Segment Start: Data for review

Definition Observe (s : Stream) (h : Header) : Stream * Update :=
  let received' := u64 (received s + 1) in
  if negb (init s) then
    (mkStream true (SSRC h) (SequenceNumber h) (cycles s) (rtp.Timestamp h) (rtp.Timestamp h)
       received' (seqGaps s) (duplicates s) (ssrcResets s),
     mkUpdate 0 (rtp.Timestamp h) false false)
  else if negb (SSRC h =? ssrc s) then
    (mkStream true (SSRC h) (SequenceNumber h) 0 (rtp.Timestamp h) (rtp.Timestamp h)
       received' (seqGaps s) (duplicates s) (u64 (ssrcResets s + 1)),
     mkUpdate 0 (rtp.Timestamp h) true false)
  else
    let d := u16 (SequenceNumber h - lastSeq s) in
    let '(gap, dup, cycles', lastSeq') :=
      if d =? 0 then (0, true, cycles s, lastSeq s)
      else if d <? 0x8000 then
        (d - 1, false,
         if SequenceNumber h <? lastSeq s then u16 (cycles s + 1) else cycles s,
         SequenceNumber h)
      else (0, true, cycles s, lastSeq s) in
    let ts := extendTS s (rtp.Timestamp h) in
    (mkStream true (ssrc s) lastSeq' cycles'
       (if dup : bool then lastTS s else rtp.Timestamp h) (if dup then ts64 s else ts)
       received' (u64 (seqGaps s + gap))
       (if dup then u64 (duplicates s + 1) else duplicates s) (ssrcResets s),
     mkUpdate gap ts false dup).

Record StreamStats := mkStats {
  Received : Z;
  SeqGaps : Z;
  Duplicates : Z;
  SSRCResets : Z;
  ExtendedHighestSeq : Z
}.

Definition Stats (s : Stream) : StreamStats :=
  mkStats (received s) (seqGaps s) (duplicates s) (ssrcResets s)
    (Z.lor (u32 (Z.shiftl (cycles s) 16)) (lastSeq s)).

(** A run of the receive loop: every header of a list, in order. *)
Fixpoint observe_all (s : Stream) (hs : list Header) : Stream * list Update :=
  match hs with
  | [] => (s, [])
  | h :: hs =>
      let '(s, u) := Observe s h in
      let '(s, us) := observe_all s hs in (s, u :: us)
  end.

(** ** The state invariant *)
Record header_wire (h : Header) : Prop := {
  hw_seq : is_u16 (SequenceNumber h);
  hw_ts : is_u32 (rtp.Timestamp h);
  hw_ssrc : is_u32 (SSRC h)
}.

Record ok (s : Stream) : Prop := {
  ok_seq : is_u16 (lastSeq s);
  ok_cycles : is_u16 (cycles s);
  ok_ts : is_u32 (lastTS s);
  ok_ts64 : is_u64 (ts64 s)
}.

Lemma ok_zero : ok zero.
Proof. split; by vm_compute. Qed.

Lemma extendTS_range s ts : ok s → is_u64 (extendTS s ts).
Proof.
  intros [_ _ _ H]. unfold extendTS. destruct (_ <? _); [apply u64_range|].
  pose proof (u32_range (- u32 (ts - lastTS s))) as Hb.
  unfold is_u64, is_u32 in *. destruct (Z.ltb_spec (ts64 s) (u32 (- u32 (ts - lastTS s)))); lia.
Qed.

Lemma Observe_ok s h : header_wire h → ok s → ok (Observe s h).1.
Proof.
  intros [H1 H2 H3] Hok. pose proof Hok as [K1 K2 K3 K4].
  pose proof (extendTS_range s (rtp.Timestamp h) Hok) as Hx.
  assert (is_u64 (rtp.Timestamp h)) by (autounfold with stream in *; lia).
  unfold Observe. destruct (init s); cbn [negb]; [|by split].
  destruct (SSRC h =? ssrc s); cbn [negb]; [|split; cbn; try done; unfold is_u16; lia].
  destruct (u16 (SequenceNumber h - lastSeq s) =? 0); [by split|].
  destruct (u16 (SequenceNumber h - lastSeq s) <? 0x8000); [|by split].
  split; cbn; try done. destruct (_ <? _); [apply u16_range|done].
Qed.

Segment End: Data for review

• Exercise brief
I'd like the lines above from the one with "SSRCResets : Z;" up to and including the one with "match hs with" copied exactly, with no other lines.

• Written answer
  SSRCResets : Z;
  ExtendedHighestSeq : Z
}.

Definition Stats (s : Stream) : StreamStats :=
  mkStats (received s) (seqGaps s) (duplicates s) (ssrcResets s)
    (Z.lor (u32 (Z.shiftl (cycles s) 16)) (lastSeq s)).

(** A run of the receive loop: every header of a list, in order. *)
Fixpoint observe_all (s : Stream) (hs : list Header) : Stream * list Update :=
  match hs with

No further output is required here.